Just a little dissertation upon one side of a sorry holiday season. The scene is a police court; and Constable O’X testifies as follows:

The Ayster was wit, as yer Anner my know it;
But jooty is jooty, I couldn’t forgo it.
   So the mob in the dock wid the woebegone faces
   Is fruits of me zale in a dozen odd places.
The first won, yer Anner, is kane on the cricket
Who tells me he’s battin’ upon a wit wicket,
   An’ sits in the mud sinkin’ noggins uv gin
   But I cudn’t sthand that, so I roon the mahn in.

The second yer Anner, is mad as a hatter,
For he sings in the rain where it comes spitter-spatter,
   An’ plays a dumb choon on his wit tinnis racket.
   An’ him in white sand-shoes an’ yella striped jacket,
No trousers at all, save a pair av short knickers;
A choschoom outfacin’ the shickest av shickers.
   An’ him in flood wather near up to his chin.
   But I cudn’t sthand that; so I roon the mahn in.

The nixt wan, yer Anner, is mad for the hockey,
Dhressed half like a haythen an’ half like a jockey.
   “They’re under the mud!” he sez, “Hit for the bubble!”
   I batoned his bane an’ he gave me no throuble.
The nixt is a fisherman.  Shure he was ravin’
Out there in the deluge –- offensive behavin’!
   “Dry-fly sishin’!” he yells; an’ him soaked to the skin.
   But I cudn’t sthand that; so I roon them both in.
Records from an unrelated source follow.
(* ===== verification/Events.v ===== *)
(** * Event counters and epoll

    [fs/files/events.rs]: the counter behind [eventfd], its reads and writes
    through [poll_io] ([task/future/poll.rs]), and its wait protocol.
    [fs/files/epoll/]: the interest list of an epoll instance, the translation of
    event masks and the collection of ready events; [syscall/io_mpx/epoll.rs] for
    the order of checks.

    The files behind the descriptors of an epoll instance are a function that
    polls them. *)

From S2P Require Import Prelude Errno Wake.

(** ** Event masks *)

Definition POLLIN : Z := 1.
Definition POLLPRI : Z := 2.
Definition POLLOUT : Z := 4.
Definition POLLERR : Z := 8.
Definition POLLHUP : Z := 16.
Definition POLLRDNORM : Z := 64.
Definition POLLWRNORM : Z := 256.
Definition POLLRDHUP : Z := 8192.
Definition EPOLLIN : Z := 1.
Definition EPOLLOUT : Z := 4.
Definition EPOLLERR : Z := 8.
Definition EPOLLHUP : Z := 16.
Definition EPOLLRDHUP : Z := 8192.
Definition EPOLLONESHOT : Z := 1073741824.
Definition EPOLLET : Z := 2147483648.

(** ** [EventFd] *)

Definition u64_max : Z := 18446744073709551615.
Record EventFd : Type := mkEventFd { counter : Z; semaphore : bool; poll_rx : list Z; poll_tx : list Z }.
Definition eventfd_new (initval : Z) (sem : bool) : EventFd := mkEventFd initval sem [] [].
Definition with_counter (e : EventFd) (c : Z) : EventFd := mkEventFd c (semaphore e) (poll_rx e) (poll_tx e).

(** The two closures given to [poll_io], up to their wake-ups: the value that is
    copied to the user. *)
Definition read_once (e : EventFd) : EventFd * result SysErrNo Z :=
  if 0 <? counter e
  then (with_counter e (counter e - (if semaphore e then 1 else counter e)), Ok (counter e))
  else (e, Err EAGAIN).
Definition write_once (e : EventFd) (val : Z) : EventFd * result SysErrNo Z :=
  if val <? u64_max - counter e then (with_counter e (counter e + val), Ok 8) else (e, Err EAGAIN).

(** The checks before. *)
Definition eventfd_read_len (len : Z) : result SysErrNo unit := if len <? 8 then Err EINVAL else Ok tt.
Definition eventfd_write_val (len val : Z) : result SysErrNo unit :=
  if len <? 8 then Err EINVAL else if val =? u64_max then Err EINVAL else Ok tt.

Definition eventfd_poll (e : EventFd) (events : Z) : Z :=
  Z.lor (if contains events POLLIN && (0 <? counter e) then POLLIN else 0)
        (if contains events POLLOUT && (counter e <? u64_max - 1) then POLLOUT else 0).

(** *** Readers and writers at one counter *)

Inductive EvOp : Type := EvRead | EvWrite (val : Z).
(** Where a task is in [poll_io] under [block_on]: before the first attempt,
    before [register], before the second attempt, asleep, or after a successful
    update and before the wake-up. *)
Inductive EvPc : Type := EvIdle | Try1 (op : EvOp) | Registering (op : EvOp) | Try2 (op : EvOp) | EvAsleep (op : EvOp)
  | EvWaking (op : EvOp).
Record EvTask : Type := mkEvTask { ev_pc : EvPc; ev_woken : bool }.
Record EvWorld : Type := mkEvWorld { ev_fd : EventFd; ev_tasks : gmap Z EvTask }.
If the Binch will belave me, they’re all av a feather;
Some twinty-odd crazy min up there together,
   All sportsmin an’ athlicks bamboozled an’ chayted
   For rain thro’ the holidays niver abated.
So, in view of the wetness I recommend laynience;
For Aysters so damp is a great inconvaynience.
   They had brains av a sort till the wethers got in;
   So I upheld me offis be roonin’ thim in.